TCPR: How do you screen for OCD in schizophrenia?
Dr. Poyurovsky: I start with the typical questions used to identify OCD, screening for common dimensions of OCD. I’ll ask questions like “Do you keep checking things over and over again?”, “Do you repeatedly wash your hands?”, and “Do you have repetitive intrusive thoughts that you perceive as unwanted and would like to get rid of?”
TCPR: Do you run into things that obscure the diagnosis?
Dr. Poyurovsky: Yes. There are a few areas where symptoms of schizophrenia and OCD overlap and it can be difficult to tell them apart. For example, psychotic content may take an obsessive-compulsive form, as when a patient said to me, “It seems like my neighbors are watching my every move when I smoke on the balcony, so I am very conscious of this and try to handle myself perfectly. When I am doing something different, like moving my body too much in one direction, I then have to look at my neighbors’ windows and blink my eyes 10 times. Otherwise the paranoia gets worse.” In a case like that, I would not diagnose OCD because it is exclusively related to delusional content. I would wait and reassess after the psychosis resolves. There are other areas where we see overlap.
TCPR: Such as?
Dr. Poyurovsky: Obsessional doubt may be mistaken for schizophrenic ambivalence. OCD-related compulsions can resemble the manneristic, stereotypical behaviors that are common in schizophrenia. Akathisia can also be associated with repetitive OCD-like behaviors. For example, if your patient starts to ask you repetitive questions despite your repetitive answers, it might be akathisia. Then again, patients with schizo-OCD are also more prone to extrapyramidal symptoms and akathisia.
TCPR: DSM-5 recognizes OCD “with poor insight.” How do we tell the difference between that and schizophrenia?
Dr. Poyurovsky: One of the most important things is to identify the primary disorder. Is it primary OCD with some schizophrenia spectrum components like schizotypal disorder? Or is schizophrenia the primary disorder with OCD as a comorbidity? This is extremely challenging because in most patients the OCD symptoms begin before the psychotic symptoms.
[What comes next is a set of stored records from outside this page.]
(** The sums the kernel starts from, and the count its mass passes choose. *)
Definition row_value (i : Z) : option M := to_float <$> row !! Z.to_nat i.
Definition row_total : M := block_sum (thread_sum row_value P <$> py_range 0 BlockSize).
Definition row_reserved : M :=
  block_sum (thread_sum (fun i => if (i <? c0) || (c1 <=? i) then row_value i else None) P <$> py_range 0 BlockSize).
Definition mass_choice (st : State) : Z := if select_all st then c1 - c0 else k_star st.

(** The kernel on a row with valid entries. *)
Lemma select_row_ok sch k_min k_max out width theta :
  fair sch c0 c1 -> py_len out = width -> c0 + r_eff P sink recent <= width ->
  exists sel st rest,
    SelectKernel row sch P k_min k_max out width theta sink recent
      = Ok (sel ++ seqZ 0 c0 ++ seqZ c1 (r_eff P sink recent) ++ rest, py_len sel + c0 + r_eff P sink recent) /\
    rest = drop (Z.to_nat (py_len sel + c0 + r_eff P sink recent)) out /\
    mass_passes row sch num_passes 0 (init_state (c1 - c0) theta row_total row_reserved) = Ok st /\
    top_keys row c0 c1 sel /\ 0 <= mass_choice st <= c1 - c0 /\
    py_len sel = clamped (mass_choice st) k_min k_max (c1 - c0) (width - c0 - r_eff P sink recent).
Proof.
  intros Hf Hout Hwidth. destruct bounds_ok as (Hrange & Hc0 & Hr). unfold SelectKernel.
  rewrite (proj2 (Z.leb_gt P 0)) by lia. cbv zeta. fold c0. fold c1.
  set (r := r_eff P sink recent) in *. set (room := width - c0 - r).
  match goal with |- context [init_state _ _ ?t ?rs] => destruct (mass_phase sch theta t rs Hf) as (st & Ephase & Hdone & E0 & E1 & Hks) end.
  rewrite Ephase.
  cbn [mbind result_bind].
  destruct (clamp_passes sch st k_min k_max room) as (st' & -> & Hk & E0' & E1' & Hsel); try done; [lia|].
  cbn [mbind result_bind].
  fold (mass_choice st) in Hk, Hks. set (ks := mass_choice st) in *.
  assert (Hkb : 0 <= k st' <= room) by (rewrite Hk; unfold clamped; lia).
  destruct (selection_phase sch st' out) as (sel & -> & Htop & Hlen); try done; [lia|].
  cbn [mbind result_bind].
  exists sel, st, (drop (Z.to_nat (py_len sel + c0 + r)) out).
  split_and!; [|done|exact Ephase|exact Htop|fold ks; lia..].
  pose proof (reserved_phase sel out r Hr ltac:(lia)) as Hres. rewrite Hlen in Hres |- *.
  destruct (write_range (sel ++ _) _ _ _) as [out1|]; [|done]. cbn [mbind result_bind] in Hres |- *. by rewrite Hres.
Qed.

End Select.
OCD tends to begin in childhood, but if it progresses to schizophrenia during adolescence, I would see schizophrenia as the primary diagnosis.
TCPR: I would also imagine that negative symptoms are more prominent in schizo-OCD than in pure OCD with poor insight.
Dr. Poyurovsky: Yes. Amotivation, flat affect, and other negative symptoms, as well as disorganized behavior and cognitive dysfunction, help to establish the correct diagnosis of schizophrenia. Family history can help too. We conducted a study on this and found higher rates of OCD, obsessive-compulsive personality disorder, and schizo-OCD in the family histories of patients with schizo-OCD, but not in the families of patients with pure schizophrenia (Poyurovsky M et al, Am J Med Genet B Neuropsychiatr Genet 2005;133B(1):31–36).
TCPR: Do you also see an association of OCD with other disorders?
Dr. Poyurovsky: Yes. In the past my impression was that due to pathophysiological and clinical linkage between OCD and schizophrenia, there is some “affinity” between the two disorders. Now I have a different impression—the prevalence of OCD in bipolar disorder is very substantial, around 10%–20%, particularly in bipolar depression (Ferentinos P et al, J Affect Disord 2020;263:193–208; Braverman L et al, Psychiatry Res 2021;302:114010).
TCPR: Thank you for your time, Dr. Poyurovsky.